From ZH
Last month, we highlighted when fund manager David Einhorn pointed out a New Jersey deli that was trading with an insane market cap of over $100 million as one of the hallmarks of the bubble the market is in. Einhorn wrote:
“Strange things happen to all kinds of stocks. Last year, on one day in June, the stocks of about a dozen bankrupt companies roughly doubled on enormous volume. Recently, the Wall Street Journal reported a boom in penny stocks.
Someone pointed us to Hometown International (HWIN), which owns a single deli in rural New Jersey. The deli had $21,772 in sales in 2019 and only $13,976 in 2020, as it was closed due to COVID from March to September. HWIN reached a market cap of $113 million on February 8. The largest shareholder is also the CEO/CFO/Treasurer and a Director, who also happens to be the wrestling coach of the high school next door to the deli. The pastrami must be amazing. Small investors who get sucked into these situations are likely to be harmed eventually, yet the regulators – who are supposed to be protecting investors – appear to be neither present nor curious.”

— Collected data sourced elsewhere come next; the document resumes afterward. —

(** * Movie browser: cache, storage and state containers

    A shallow embedding of the cache service ([CacheService]), the storage
    service ([StorageService]) and the two reducers ([favoritesReducer],
    [movieReducer]) together with the favourites provider callbacks, and the
    properties of the specification that concern them.

    Conventions of the embedding.
    - AsyncStorage is a finite map from keys to JSON documents.  A stored
      string is represented by the document it parses to; numbers are
      integers (milliseconds, identifiers, page numbers).
    - An [async] function is a computation over a [World]: the storage, the
      clock read by [Date.now()], and a schedule saying which AsyncStorage
      calls reject.  A computation returns a value, throws, or leaves the
      typed fragment (a stored document does not have the shape its
      TypeScript annotation asserts).
    - The clock does not move inside one operation; [elapse] moves it
      between operations. *)

From Stdlib Require Import ZArith Lia Ascii String.
From stdpp Require Import base option list gmap strings sorting pretty.

Open Scope string_scope.
Open Scope Z_scope.

(** ** JSON documents *)

#[warnings="-register-all"]
Inductive json : Type :=
| JNull
| JBool (b : bool)
| JNum (n : Z)
| JStr (s : string)
| JArr (items : list json)
| JObj (fields : list (string * json)).

(** An object is the list of its properties in enumeration order; a parsed
    document has no two properties of the same name.  *)

(** Property read [o[k]]: [None] stands for [undefined]. *)
Fixpoint obj_get (k : string) (o : list (string * json)) : option json :=
  match o with
  | [] => None
  | (k', v) :: o' => if String.eqb k' k then Some v else obj_get k o'
  end.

The deli was subsequently covered in the news – as was its mysterious CEO Paul Morina, who doubled as both a wrestling coach and school principal (as you do when you’re a $100 million company CEO).
And now, it looks as though – for one reason or another (perhaps due to the spotlight) – the company has decided to move forward from the “talents” of Morina, who has been fired as CEO, according to CNBC.

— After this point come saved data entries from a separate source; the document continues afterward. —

(** ** The JSON encoder: [json.dump(report, f, indent=4)] *)

Definition u_escape (n : Z) : pystr := lit "\u" ++ hex_fixed 4 n.

(** [py_encode_basestring_ascii] on one code point (ensure_ascii=True):
    printable ASCII other than the quote and the backslash is kept, a code
    point above 0xFFFF becomes a surrogate pair. *)
Definition ascii_escape (c : Z) : pystr :=
  if (32 <=? c) && (c <=? 126) && negb (c =? 92) && negb (c =? 34) then [c]
  else if c =? 92 then [92; 92]
  else if c =? 34 then [92; 34]
  else if c =? 8 then lit "\b"
  else if c =? 12 then lit "\f"
  else if c =? 10 then lit "\n"
  else if c =? 13 then lit "\r"
  else if c =? 9 then lit "\t"
  else if 65536 <=? c then
    u_escape (55296 - 64 + Z.shiftr c 10) ++ u_escape (56320 + Z.land c 1023)
  else u_escape c.

Definition encode_str (s : pystr) : pystr := [34] ++ flat_map ascii_escape s ++ [34].

(** [floatstr] of the encoder (allow_nan=True). *)
Definition floatstr (t : pystr) : pystr :=
  let r := float_repr t in
  if str_eqb r (lit "nan") then lit "NaN"
  else if str_eqb r (lit "inf") then lit "Infinity"
  else if str_eqb r (lit "-inf") then lit "-Infinity"
  else r.

(** A newline and [lvl] indents of four spaces. *)
Definition newline_indent (lvl : nat) : pystr := 10 :: concat (repeat (lit "    ") lvl).

(** [_iterencode] with indent=4 and separators (",", ": "), at nesting
    level [lvl]. *)
Fixpoint encode (lvl : nat) (v : json) : pystr :=
  match v with
  | JNull => lit "null"
  | JBool true => lit "true"
  | JBool false => lit "false"
  | JInt z => int_repr z
  | JFloat t => floatstr t
  | JStr s => encode_str s
  | JArr [] => lit "[]"
  | JArr l =>
      lit "[" ++ newline_indent (S lvl)
      ++ join ([44] ++ newline_indent (S lvl)) (map (encode (S lvl)) l)
      ++ newline_indent lvl ++ lit "]"
  | JObj [] => lit "{}"
  | JObj d =>
      lit "{" ++ newline_indent (S lvl)
      ++ join ([44] ++ newline_indent (S lvl))
              (map (fun kv => encode_str (fst kv) ++ lit ": " ++ encode (S lvl) (snd kv)) d)
      ++ newline_indent lvl ++ lit "}"
  end.

(** [int.__repr__] raises ValueError past [int_max_str_digits] digits. *)
Fixpoint ints_printable (v : json) : bool :=
  match v with
  | JInt z => Z.abs z <? 10 ^ int_max_str_digits
  | JArr l => forallb ints_printable l
  | JObj d => forallb (fun kv => ints_printable (snd kv)) d
  | _ => true
  end.

(** ** Writing the report *)

Definition report_status (all_issues : list json) : pystr :=
  match all_issues with
  | [] => lit "PASS"
  | _ => lit "FAIL"
  end.

(** The dict built by [generate_report] (lines 149-157). *)
Definition build_report (playbook_path : pystr) (all_issues : list json)
    (report_timestamp : pystr) : json :=
  JObj [(lit "report_timestamp", JStr report_timestamp);
        (lit "playbook_path", JStr playbook_path);
        (lit "status", JStr (report_status all_issues));
        (lit "issues", JArr all_issues)].

Fixpoint rstrip_slash (rev_p : pystr) : pystr :=
  match rev_p with
  | c :: r => if c =? 47 then rstrip_slash r else rev_p
  | [] => []
  end.

Fixpoint drop_to_slash (rev_p : pystr) : pystr :=
  match rev_p with
  | c :: r => if c =? 47 then rev_p else drop_to_slash r
  | [] => []
  end.

(** [os.path.dirname] (posixpath): the text up to the last slash, trailing
    slashes removed unless it is made of slashes only. *)
Definition dirname (p : pystr) : pystr :=
  let head := drop_to_slash (rev p) in
  match head with
  | [] => []
  | _ => if forallb (Z.eqb 47) head then rev head else rev (rstrip_slash head)
  end.

(** Nesting depth of a value: [json.dump] with [indent] set encodes with
    the pure-Python encoder, one nested generator per list or dict level. *)
Fixpoint json_depth (v : json) : nat :=
  match v with
  | JArr l => S (fold_right (fun x m => Nat.max (json_depth x) m) 0%nat l)
  | JObj d => S (fold_right (fun kv m => Nat.max (json_depth (snd kv)) m) 0%nat d)
  | _ => 0%nat
  end.

(** The file system and interpreter as [generate_report] meets them: whether
    [os.makedirs(d, exist_ok=True)] succeeds on a nonempty [d], whether
    [open(p, 'w')] and writing the text to it succeed, and the deepest
    nesting [json.dump] encodes before the recursion limit raises
    RecursionError. *)
Record io_env : Type := mkIo {
  makedirs_ok : pystr -> bool;
  write_ok : pystr -> bool;
  dump_max_depth : nat
}.

(** What [generate_report] leaves behind. It returns [None] to its caller
    in both cases: an OSError or any other exception is caught and logged. *)
Inductive report_outcome : Type :=
| ReportWritten (path text : pystr)
| ReportFailed.

(** [generate_report(playbook_path, all_issues, output_report_path)] at time
    [report_timestamp]. [os.makedirs("")] raises FileNotFoundError. *)
Definition generate_report (io : io_env) (playbook_path : pystr)
    (all_issues : list json) (output_report_path : pystr)
    (report_timestamp : pystr) : report_outcome :=
  let report := build_report playbook_path all_issues report_timestamp in
  let dir_ok :=
    match dirname output_report_path with
    | [] => false
    | d => makedirs_ok io d
    end in
  if dir_ok && write_ok io output_report_path && ints_printable report
     && Nat.leb (json_depth report) (dump_max_depth io)
  then ReportWritten output_report_path (encode 0 report)
  else ReportFailed.

(** ** The [__main__] pipeline *)

(** How the [ansible-lint] subprocess went. *)
Inductive lint_run : Type :=
| LintFinished (stdout stderr : pystr) (returncode : Z)
| LintNotFound
| LintSpawnFailed (msg : pystr).

(** [run_ansible_lint] (lines 173-200): (stdout, stderr, exit code), with
    the sentinels -1 (not found) and -2 (other failure). *)
Definition run_ansible_lint (r : lint_run) : option pystr * pystr * Z :=
  match r with
  | LintFinished out err rc => (Some out, err, rc)
  | LintNotFound =>
      (None, lit "Error: 'ansible-lint' command not found. Please ensure it is installed and in your PATH.", -1)
  | LintSpawnFailed msg =>
      (None, lit "An unexpected error occurred while running ansible-lint: " ++ msg, -2)
  end.

(** The outside world of one run. [env_rules] is what [load_custom_rules]
    returns, [None] when it calls [sys.exit(1)]; [env_playbook_text] is what
    [read_playbook_content] returns, [None] when it calls [sys.exit(1)]. *)
Record run_env : Type := mkEnv {
  env_playbook_exists : bool;
  env_lint : lint_run;
  env_rules : option (list rule);
  env_playbook_text : option pystr;
  env_io : io_env;
  env_now : pystr
}.

(** The observable result of a run: the exit status, the issue list handed
    to [generate_report] and what [generate_report] left behind. *)
Record run_result : Type := mkResult {
  exit_code : Z;
  merged_issues : option (list json);
  report_file : option report_outcome
}.

Definition early_exit : run_result := mkResult 1 None None.

(** [__main__] (lines 229-323). The exit-code branches after the linter
    only log. Reaching the end of the [try] block, the process exits with
    status 0. *)
Definition main (playbook_file output_report_path : pystr) (e : run_env) : run_result :=
  if negb (env_playbook_exists e) then early_exit
  else
    let '(lint_stdout, _, _) := run_ansible_lint (env_lint e) in
    let ansible_lint_issues := parse_ansible_lint_output lint_stdout playbook_file in
    match env_rules e with
    | None => early_exit
    | Some custom_rules =>
        match env_playbook_text e with
        | None => early_exit
        | Some playbook_content =>
            let custom_issues :=
              apply_custom_rules playbook_content custom_rules playbook_file in
            let all_issues := ansible_lint_issues ++ custom_issues in
            let out := generate_report (env_io e) playbook_file all_issues
                         output_report_path (env_now e) in
            mkResult 0 (Some all_issues) (Some out)
        end
    end.

(** ** Loading the rules file and scanning with the raw rules *)

(** [k in s] on a str: whether [p] occurs in [s] as a substring. *)
Fixpoint is_substring (p s : pystr) : bool :=
  match strip_prefix p s with
  | Some _ => true
  | None => match s with [] => false | _ :: s' => is_substring p s' end
  end.

(** [k in container] for a str [k]: key membership in a dict, equality with
    an element of a list, substring of a str; [None] when [in] raises
    TypeError (a number, a bool or None is not a container). *)
Definition py_contains (container : json) (k : pystr) : option bool :=
  match container with
  | JObj d => Some (match dict_get d k with Some _ => true | None => false end)
  | JArr l => Some (existsb (fun v => match v with JStr s => str_eqb s k | _ => false end) l)
  | JStr s => Some (is_substring k s)
  | _ => None
  end.

Definition required_keys : list pystr :=
  [lit "id"; lit "pattern"; lit "description"; lit "severity"].

(** [all(k in rule for k in ks)]: stops at the first [False]; [None] when
    an [in] test raises. *)
Fixpoint all_keys_in (r : json) (ks : list pystr) : option bool :=
  match ks with
  | [] => Some true
  | k :: ks' =>
      match py_contains r k with
      | None => None
      | Some false => Some false
      | Some true => all_keys_in r ks'
      end
  end.

(** [load_custom_rules(rules_path)] (lines 16-40) on the text of the rules
    file, [None] when opening or reading it raises. The result is the list
    of rules, or [None] when the function calls [sys.exit(1)]: on a read
    error, a JSON error, a value that is not a list, a rule failing the key
    test, or an exception raised by the test. *)
Definition load_custom_rules (file : option pystr) : option (list json) :=
  match file with
  | None => None
  | Some text =>
      match json_loads text with
      | Some (JArr rules) =>
          if forallb (fun r => match all_keys_in r required_keys with
                               | Some true => true
                               | _ => false
                               end) rules
          then Some rules else None
      | _ => None
      end
  end.

(** [rule[k]]: [None] when it raises (KeyError on a dict without [k],
    TypeError on anything else indexed by a str). *)
Definition py_index (o : json) (k : pystr) : option json :=
  match o with
  | JObj d => dict_get d k
  | _ => None
  end.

The company’s majority shareholders voted to remove him and “the company’s only other executive, vice president and secretary Christine Lindenmuth, who works with Morina as an administrator at nearby Paulsboro High School,” CNBC wrote.
Recall, back in late April, we noted that the deli was linked to another shell company whose stock recently exploded, E-Waste. That company, which has multiple connections to Hometown, announced its President had resigned last week.
E-Waste is a self-admitted shell company and had total assets of about $183,000 and liabilities of $412,400 as of its most recent SEC filings. It posted a net loss of $58,000 for the 9 months ended November 30. The company’s own filings state it was created in 2012 “to develop an e-waste recycling business” but “was not successful in its efforts and discontinued that line of business.”
It has been a shell company since then and has been looking to “engage in a business combination with a private entity whose business presents an opportunity for its shareholders.”
But E-Waste’s stock, like Hometown’s, had recently rocketed to a high of $10.25 per share. It put the company’s market cap at over $100 million.
Not unlike Hometown Deli, E-Waste also had little ongoing business. Yet this didn’t stop Hometown Deli from lending E-Waste $150,000 late last year – even while the deli was closed due to the pandemic. E-Waste CEO John Rollo also had an interesting former gig for someone in the waste business: he worked another job as a patient transporter at a northern New Jersey hospital, at a healthcare system CNBC says he’s still employed at.